(DATA RECORDS):

(** * fast-rlm: the recursive orchestration engine, embedded in Rocq

    A shallow embedding of [src/subagents.ts], [src/call_llm.ts],
    [src/usage.ts] and [src/parallel.ts].

    Conventions of the embedding.
    - A JavaScript string is a [string]; every [ascii] stands for one
      code unit, so [length] is the [.length] of the source.
    - Integral JavaScript numbers (token counts, depths, limits, indices)
      are [Z].  The money fields are [JsNum.num]: IEEE 754 doubles, with
      their rounding, their infinities and [NaN].
    - The completion provider and the Python interpreter are collaborators
      of the engine; they are parameters of the definitions. *)

From Stdlib Require Import Floats.
From Stdlib Require Import ZArith List String Ascii Bool Lia QArith.
From Stdlib Require Import Permutation.
From Stdlib Require Import Numbers.DecimalString.
Import ListNotations.

Open Scope string_scope.
Open Scope Z_scope.

(* A decimal literal stands for the nearest double, as in JavaScript. *)
Set Warnings "-inexact-float".

(* ================================================================== *)
(** * Definitions *)
(* ================================================================== *)

(** ** JavaScript strings *)

Module JsString.

(** [text.length] *)
Definition len (s : string) : Z := Z.of_nat (String.length s).

(** Template-literal rendering [`${n}`] of an integral number. *)
Definition of_Z (n : Z) : string := NilZero.string_of_int (Z.to_int n).

(** [s.slice(start)]: a negative [start] counts from the end of [s],
    and the resulting index is clamped to [0 .. s.length]. *)
Definition slice (s : string) (start : Z) : string :=
  let n := len s in
  let from := if start <? 0 then Z.max (n + start) 0 else Z.min start n in
  substring (Z.to_nat from) (Z.to_nat (n - from)) s.

(** The last [n] code units of [s] (the whole of [s] when it is shorter). *)
Definition last_chars (n : nat) (s : string) : string :=
  substring (String.length s - n) n s.

(** [s.startsWith(p)] *)
Fixpoint starts_with (p s : string) : bool :=
  match p, s with
  | EmptyString, _ => true
  | String _ _, EmptyString => false
  | String a p', String b s' => Ascii.eqb a b && starts_with p' s'
  end.

(** [s.includes(p)] *)
Fixpoint includes (p s : string) : bool :=
  starts_with p s ||
  match s with
  | EmptyString => false
  | String _ s' => includes p s'
  end.

(** The line feed and the double quote, which a literal cannot hold. *)
Definition nl : string := String (ascii_of_nat 10) EmptyString.
Definition dq : string := String (ascii_of_nat 34) EmptyString.

(** Every line followed by a line feed. *)
Definition unlines (ls : list string) : string :=
  String.concat "" (map (fun l => l ++ nl) ls).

(WHAT YOU NEED TO DO): The complete listing above is to be output again exactly.

(THE COMPLETED TASK):
(** * fast-rlm: the recursive orchestration engine, embedded in Rocq

    A shallow embedding of [src/subagents.ts], [src/call_llm.ts],
    [src/usage.ts] and [src/parallel.ts].

    Conventions of the embedding.
    - A JavaScript string is a [string]; every [ascii] stands for one
      code unit, so [length] is the [.length] of the source.
    - Integral JavaScript numbers (token counts, depths, limits, indices)
      are [Z].  The money fields are [JsNum.num]: IEEE 754 doubles, with
      their rounding, their infinities and [NaN].
    - The completion provider and the Python interpreter are collaborators
      of the engine; they are parameters of the definitions. *)

From Stdlib Require Import Floats.
From Stdlib Require Import ZArith List String Ascii Bool Lia QArith.
From Stdlib Require Import Permutation.
From Stdlib Require Import Numbers.DecimalString.
Import ListNotations.

Open Scope string_scope.
Open Scope Z_scope.

(* A decimal literal stands for the nearest double, as in JavaScript. *)
Set Warnings "-inexact-float".

(* ================================================================== *)
(** * Definitions *)
(* ================================================================== *)

(** ** JavaScript strings *)

Module JsString.

(** [text.length] *)
Definition len (s : string) : Z := Z.of_nat (String.length s).

(** Template-literal rendering [`${n}`] of an integral number. *)
Definition of_Z (n : Z) : string := NilZero.string_of_int (Z.to_int n).

(** [s.slice(start)]: a negative [start] counts from the end of [s],
    and the resulting index is clamped to [0 .. s.length]. *)
Definition slice (s : string) (start : Z) : string :=
  let n := len s in
  let from := if start <? 0 then Z.max (n + start) 0 else Z.min start n in
  substring (Z.to_nat from) (Z.to_nat (n - from)) s.

(** The last [n] code units of [s] (the whole of [s] when it is shorter). *)
Definition last_chars (n : nat) (s : string) : string :=
  substring (String.length s - n) n s.

(** [s.startsWith(p)] *)
Fixpoint starts_with (p s : string) : bool :=
  match p, s with
  | EmptyString, _ => true
  | String _ _, EmptyString => false
  | String a p', String b s' => Ascii.eqb a b && starts_with p' s'
  end.

(** [s.includes(p)] *)
Fixpoint includes (p s : string) : bool :=
  starts_with p s ||
  match s with
  | EmptyString => false
  | String _ s' => includes p s'
  end.

(** The line feed and the double quote, which a literal cannot hold. *)
Definition nl : string := String (ascii_of_nat 10) EmptyString.
Definition dq : string := String (ascii_of_nat 34) EmptyString.

(** Every line followed by a line feed. *)
Definition unlines (ls : list string) : string :=
  String.concat "" (map (fun l => l ++ nl) ls).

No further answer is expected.